Chief Financial Officer Maraghuirra opened the presentation and introduced Kyle Deglam, the district's director of risk management, who summarized a 63-page independent actuarial report and the district's safety efforts. Deglam said the fund holds about $6,200,000 and walked trustees through the actuary's funding estimates and the fund's incurred-but-not-reported exposures.

Why it matters: The actuarial analysis projects future claim costs that can take years to materialize — Deglam noted an individual claim can take up to two years to fully resolve — and trustees must weigh keeping larger reserves against using funds elsewhere in the district.

Deglam recounted that in 2001 the district was classified as a hazardous employer by the Texas Workers' Compensation Commission after claims rose to about $7,100,000; he said corrective action and stronger safety and claims-management practices removed that designation. "Our claims cost have declined and the fund remains stable and well managed," Deglam said. He described current practices including an accident prevention plan, an aggressive return-to-work program, root-cause analyses and quarterly reviews with the third-party administrator.

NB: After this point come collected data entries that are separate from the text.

(** C: Opening the device keeps nothing of what it took when it fails, at whichever
    step, and keeps the descriptor and the line request when it succeeds; closing
    gives these back. *)
Theorem device_given_back e w :
  open_spi e ∉ open_fds w ->
  exists r w', epd_open e w = Done r w' /\ log w' = log w /\
    ((r = -1 /\ objs w' = objs w /\ open_fds w' = open_fds w /\ gpio_request w' = false /\ spi_fd w' < 0) \/
     (r = 0 /\ objs w' = Request :: objs w /\ open_fds w' = open_spi e :: open_fds w /\ gpio_request w' = true /\
      exists w'', epd_close w' = Done tt w'' /\ objs w'' = objs w /\ open_fds w'' = open_fds w /\
        gpio_request w'' = false /\ spi_fd w'' < 0)).
Proof.
  intros Hf. destruct w as [t l fd0 r0 F O]. cbn [open_fds objs log] in *. unfold epd_open.
  unfold set_request at 1, bind at 1, modify at 1. unfold set_spi_fd at 1, bind at 1, modify at 1. unfold set_spi_fd at 1, bind at 1, modify at 1.
  destruct (Z.ltb_spec (open_spi e) 0) as [Hneg | Hfd].
  { eexists (-1), _. split; [done | ]. split; [done | left]. repeat split_and; try done; lia. }
  unfold bind at 1, gets at 1. unfold bind at 1, set_fds at 1, modify at 1. cbn [tick log spi_fd gpio_request open_fds objs].
  set (fd := open_spi e) in *.
  assert (Hfail : forall t', exists w', open_fail (World t' l fd false (fd :: F) O) = Done (-1) w' /\ log w' = l /\
     objs w' = O /\ open_fds w' = F /\ gpio_request w' = false /\ spi_fd w' < 0).
  { intros t'. unfold open_fail, bind. rewrite (close_spec t' l fd false F O Hfd Hf). eexists. split; [done | ]. by repeat split_and. }
  assert (Hdone : forall t' (Q : Z -> world -> Prop), exists r w', open_fail (World t' l fd false (fd :: F) O) = Done r w' /\ log w' = l /\
     ((r = -1 /\ objs w' = O /\ open_fds w' = F /\ gpio_request w' = false /\ spi_fd w' < 0) \/ Q r w')).
  { intros t' Q. destruct (Hfail t') as (w' & H1 & H2 & H3). exists (-1), w'. split; [done | split; [done | by left]]. }
  set (kept := fun (r : Z) (w' : world) => r = 0 /\ objs w' = Request :: O /\ open_fds w' = fd :: F /\ gpio_request w' = true /\
      exists w'', epd_close w' = Done tt w'' /\ objs w'' = O /\ open_fds w'' = F /\ gpio_request w'' = false /\ spi_fd w'' < 0).
  unfold bind at 1, ask at 1. cbn [tick log spi_fd gpio_request open_fds objs]. destruct (spi_ioctl e t); cbn [negb]; [ | apply (Hdone _ kept)].
  unfold bind at 1, ask at 1. cbn [tick log spi_fd gpio_request open_fds objs]. destruct (spi_ioctl e (S t)); cbn [negb]; [ | apply (Hdone _ kept)].
  unfold bind at 1, ask at 1. cbn [tick log spi_fd gpio_request open_fds objs]. destruct (spi_ioctl e (S (S t))); cbn [negb]; [ | apply (Hdone _ kept)].
  unfold bind at 1. rewrite create_spec. destruct (new e _ Chip); cbn [negb]; [ | apply (Hdone _ kept)].
  unfold bind at 1. rewrite create_spec. destruct (new e _ LineSettings); cbn [negb]; [ | run_frees; apply (Hdone _ kept)].
  unfold bind at 1. rewrite create_spec. destruct (new e _ LineConfig); cbn [negb]; [ | run_frees; apply (Hdone _ kept)].
  unfold bind at 1. rewrite create_spec. destruct (new e _ RequestConfig); cbn [negb]; [ | run_frees; apply (Hdone _ kept)].
  unfold bind at 1, ask at 1. cbn [tick log spi_fd gpio_request open_fds objs]. destruct (add_lines e _); cbn [negb]; [ | run_frees; apply (Hdone _ kept)].
  unfold bind at 1, ask at 1. cbn [tick log spi_fd gpio_request open_fds objs]. destruct (add_lines e _); cbn [negb]; [ | run_frees; apply (Hdone _ kept)].
  unfold bind at 1. rewrite create_spec. destruct (new e _ Request); run_frees; cbn [negb]; [ | apply (Hdone _ kept)].
  unfold set_request, modify, ret. cbn [tick log spi_fd gpio_request open_fds objs]. eexists 0, _. split; [done | ]. split; [done | right].
  repeat split_and; try done. eexists. split; [apply (close_spec _ l fd true F O Hfd Hf) | ]. by repeat split_and.
Qed.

On funding levels, Deglam cited the actuary's recommendation range (about $3,400,000 to $4,000,000) and said the district currently is funding at roughly $3,200,000 per year. He and the CFO characterized that shortfall as a strategic choice to avoid overfunding the workers' compensation program and to reallocate dollars elsewhere in the district.

Trustee Querra asked for context on typical claim costs and where most claims fall on the cost spectrum. CFO Maraghuirra said claim costs vary widely and agreed to provide a board report containing a FY2025 analysis of claim ranges and types.

What comes next: Staff committed to return a detailed board report on average and range-of-costs per claim for FY2025 to give trustees more granular evidence for contribution decisions.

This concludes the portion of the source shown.